* [YOUR INSTRUCTIONS]:
Repeat each line of the material below without change.

* [RECORDS SHOWN]:
*** Block opens ***

(** ** Samples *)
#[local] Existing Instance sample_env.
Definition read_snap (s : JSt) : _Snapshot :=
  match _read_snapshot lead job_id0 s with (Ok (Some x), _) => x | _ => spawn_snap end.
Definition queued_snap : _Snapshot := read_snap queued_st.
Definition commit_queued : JSt := snd (_commit lead None None job_id0 queued_snap None queued_st).
(** An unleased commit, a claim, a commit on the old facts, and one on fresh facts by the
    holder. *)
Definition two_commits : list recon_event :=
  [RCommit None None job_id0 queued_snap None; RLease (Claim job_id0 "host-a" 3600);
   RCommit (Some "host-a") (Some 1%Z) job_id0 queued_snap None;
   RCommit (Some "host-a") (Some 1%Z) job_id0 (read_snap (snd (claim_job job_id0 "host-a" 3600 commit_queued))) None].

Example two_commits_decisions : option_map rdc_facts_version <$> recon_trace lead two_commits queued_st
  = [Some 1%Z; None; None; Some 3%Z].
Proof. vm_compute. reflexivity. Qed.
Lemma decision_tokens_increase_witness : exists d1 d2,
  nth_error (recon_trace lead two_commits queued_st) 0 = Some (Some d1) /\
  nth_error (recon_trace lead two_commits queued_st) 3 = Some (Some d2) /\
  (rdc_facts_version d1 < rdc_facts_version d2)%Z.
Proof.
  eexists _, _. split; [vm_compute; reflexivity|]. split; [vm_compute; reflexivity|].
  refine (decision_tokens_increase lead two_commits queued_st 0 3 _ _ queued_sok _ _ _ _);
    [lia | vm_compute; reflexivity | vm_compute; reflexivity | reflexivity].
Defined.
Definition tired_snap : _Snapshot :=
  snap_of (sample_job <| j_retry_count := 1024%Z |>) open_task None IMPLEMENTER (dispatch_of IMPLEMENTER DPENDING None).
Lemma missing_run_wait_overflows_witness :
  exists s', _decide tired_snap (Some (observed RUN_NOT_FOUND false)) queued_st = (Err OverflowError, s').
Proof.
  refine (proj2 (missing_run_wait_overflows tired_snap (observed RUN_NOT_FOUND false)
    (dispatch_of IMPLEMENTER DPENDING None) queued_st _) _); [|vm_compute; discriminate].
  split; [vm_compute; reflexivity|]. split; [vm_compute; discriminate|].
  split; [cbn; intuition discriminate|]. split; [vm_compute; reflexivity|].
  split; [exists IMPLEMENTER; repeat split; vm_compute; reflexivity|]. repeat split; vm_compute; reflexivity.
Defined.

Definition failed_st : JSt := snd (_persist_error (Some "host-a") (Some 1%Z) job_id0 "X" claimed_st).
Definition owner_requeue : lease_cmd :=
  EnqueueJob job_id0
    (mkEnqueue "NEW" 0 None "NONE" "NONE" None false None None true (Some "policy") None None None None None None None).
Lemma sticky_error_has_no_exit_witness : exists j', job_of job_id0 (js_t (lease_run [owner_requeue] failed_st)) = Some j' /\
  j_primary_state j' = "BLOCKED" /\ j_terminal j' = None.
Proof.
  destruct (job_of job_id0 (js_t failed_st)) as [j|] eqn:J; [|exfalso; vm_compute in J; discriminate].
  assert (P : (fun j => (j_primary_state j, j_terminal j)) <$> job_of job_id0 (js_t failed_st) = Some ("BLOCKED", None))
    by (vm_compute; reflexivity).
  rewrite J in P. injection P as P1 P2.
  destruct (sticky_error_has_no_exit [owner_requeue] failed_st job_id0 j ltac:(vm_compute; reflexivity) J P1 P2)
    as (j' & J' & B & T & _). exists j'. auto.
Defined.
(* ===== verification/MergeOrder.v ===== *)
(** * MergeOrder: the order of the merge queue
    (src/argent_core/integration_candidate.py, [deterministic_order]).

    Kahn's algorithm over the READY candidates.  A Python dict is the list of its
    items in insertion order; the heap is the list of its entries, [heappop] returns
    the smallest.  The [while heap] loop has fuel: one turn per entry pushed, and an
    id is pushed once, when its degree is or becomes 0. *)
From stdpp Require Import relations.
From S2P Require Import Prelude PyVal Json Models Canonical JobState CoreStore JobRows Worktree Leases ActionLocks Candidates JobSteps JobInv.
#[local] Open Scope string_scope.

(** ** Dicts with string keys *)
Section Dict.
Context {V : Type}.
Notation dict := (list (string * V)).
Fixpoint dget (k : string) (d : dict) : option V :=
  match d with
  | [] => None
  | (x, v) :: d => if String.eqb x k then Some v else dget k d
  end.
(** [d[k] = v]: a key keeps its place. *)
Fixpoint dput (k : string) (v : V) (d : dict) : dict :=
  match d with
  | [] => [(k, v)]
  | (x, w) :: d => if String.eqb x k then (x, v) :: d else (x, w) :: dput k v d
  end.
Definition dhas (k : string) (d : dict) : bool := is_some (dget k d).
Definition dof {A} (key : A -> string) (val : A -> V) (l : list A) : dict :=
  fold_left (fun d a => dput (key a) (val a) d) l [].
End Dict.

*** Block closes ***

* [EXERCISE RESPONSE]:
(** ** Samples *)
#[local] Existing Instance sample_env.
Definition read_snap (s : JSt) : _Snapshot :=
  match _read_snapshot lead job_id0 s with (Ok (Some x), _) => x | _ => spawn_snap end.
Definition queued_snap : _Snapshot := read_snap queued_st.
Definition commit_queued : JSt := snd (_commit lead None None job_id0 queued_snap None queued_st).
(** An unleased commit, a claim, a commit on the old facts, and one on fresh facts by the
    holder. *)
Definition two_commits : list recon_event :=
  [RCommit None None job_id0 queued_snap None; RLease (Claim job_id0 "host-a" 3600);
   RCommit (Some "host-a") (Some 1%Z) job_id0 queued_snap None;
   RCommit (Some "host-a") (Some 1%Z) job_id0 (read_snap (snd (claim_job job_id0 "host-a" 3600 commit_queued))) None].

Example two_commits_decisions : option_map rdc_facts_version <$> recon_trace lead two_commits queued_st
  = [Some 1%Z; None; None; Some 3%Z].
Proof. vm_compute. reflexivity. Qed.
Lemma decision_tokens_increase_witness : exists d1 d2,
  nth_error (recon_trace lead two_commits queued_st) 0 = Some (Some d1) /\
  nth_error (recon_trace lead two_commits queued_st) 3 = Some (Some d2) /\
  (rdc_facts_version d1 < rdc_facts_version d2)%Z.
Proof.
  eexists _, _. split; [vm_compute; reflexivity|]. split; [vm_compute; reflexivity|].
  refine (decision_tokens_increase lead two_commits queued_st 0 3 _ _ queued_sok _ _ _ _);
    [lia | vm_compute; reflexivity | vm_compute; reflexivity | reflexivity].
Defined.
Definition tired_snap : _Snapshot :=
  snap_of (sample_job <| j_retry_count := 1024%Z |>) open_task None IMPLEMENTER (dispatch_of IMPLEMENTER DPENDING None).
Lemma missing_run_wait_overflows_witness :
  exists s', _decide tired_snap (Some (observed RUN_NOT_FOUND false)) queued_st = (Err OverflowError, s').
Proof.
  refine (proj2 (missing_run_wait_overflows tired_snap (observed RUN_NOT_FOUND false)
    (dispatch_of IMPLEMENTER DPENDING None) queued_st _) _); [|vm_compute; discriminate].
  split; [vm_compute; reflexivity|]. split; [vm_compute; discriminate|].
  split; [cbn; intuition discriminate|]. split; [vm_compute; reflexivity|].
  split; [exists IMPLEMENTER; repeat split; vm_compute; reflexivity|]. repeat split; vm_compute; reflexivity.
Defined.

Definition failed_st : JSt := snd (_persist_error (Some "host-a") (Some 1%Z) job_id0 "X" claimed_st).
Definition owner_requeue : lease_cmd :=
  EnqueueJob job_id0
    (mkEnqueue "NEW" 0 None "NONE" "NONE" None false None None true (Some "policy") None None None None None None None).
Lemma sticky_error_has_no_exit_witness : exists j', job_of job_id0 (js_t (lease_run [owner_requeue] failed_st)) = Some j' /\
  j_primary_state j' = "BLOCKED" /\ j_terminal j' = None.
Proof.
  destruct (job_of job_id0 (js_t failed_st)) as [j|] eqn:J; [|exfalso; vm_compute in J; discriminate].
  assert (P : (fun j => (j_primary_state j, j_terminal j)) <$> job_of job_id0 (js_t failed_st) = Some ("BLOCKED", None))
    by (vm_compute; reflexivity).
  rewrite J in P. injection P as P1 P2.
  destruct (sticky_error_has_no_exit [owner_requeue] failed_st job_id0 j ltac:(vm_compute; reflexivity) J P1 P2)
    as (j' & J' & B & T & _). exists j'. auto.
Defined.
(* ===== verification/MergeOrder.v ===== *)
(** * MergeOrder: the order of the merge queue
    (src/argent_core/integration_candidate.py, [deterministic_order]).

    Kahn's algorithm over the READY candidates.  A Python dict is the list of its
    items in insertion order; the heap is the list of its entries, [heappop] returns
    the smallest.  The [while heap] loop has fuel: one turn per entry pushed, and an
    id is pushed once, when its degree is or becomes 0. *)
From stdpp Require Import relations.
From S2P Require Import Prelude PyVal Json Models Canonical JobState CoreStore JobRows Worktree Leases ActionLocks Candidates JobSteps JobInv.
#[local] Open Scope string_scope.

(** ** Dicts with string keys *)
Section Dict.
Context {V : Type}.
Notation dict := (list (string * V)).
Fixpoint dget (k : string) (d : dict) : option V :=
  match d with
  | [] => None
  | (x, v) :: d => if String.eqb x k then Some v else dget k d
  end.
(** [d[k] = v]: a key keeps its place. *)
Fixpoint dput (k : string) (v : V) (d : dict) : dict :=
  match d with
  | [] => [(k, v)]
  | (x, w) :: d => if String.eqb x k then (x, v) :: d else (x, w) :: dput k v d
  end.
Definition dhas (k : string) (d : dict) : bool := is_some (dget k d).
Definition dof {A} (key : A -> string) (val : A -> V) (l : list A) : dict :=
  fold_left (fun d a => dput (key a) (val a) d) l [].
End Dict.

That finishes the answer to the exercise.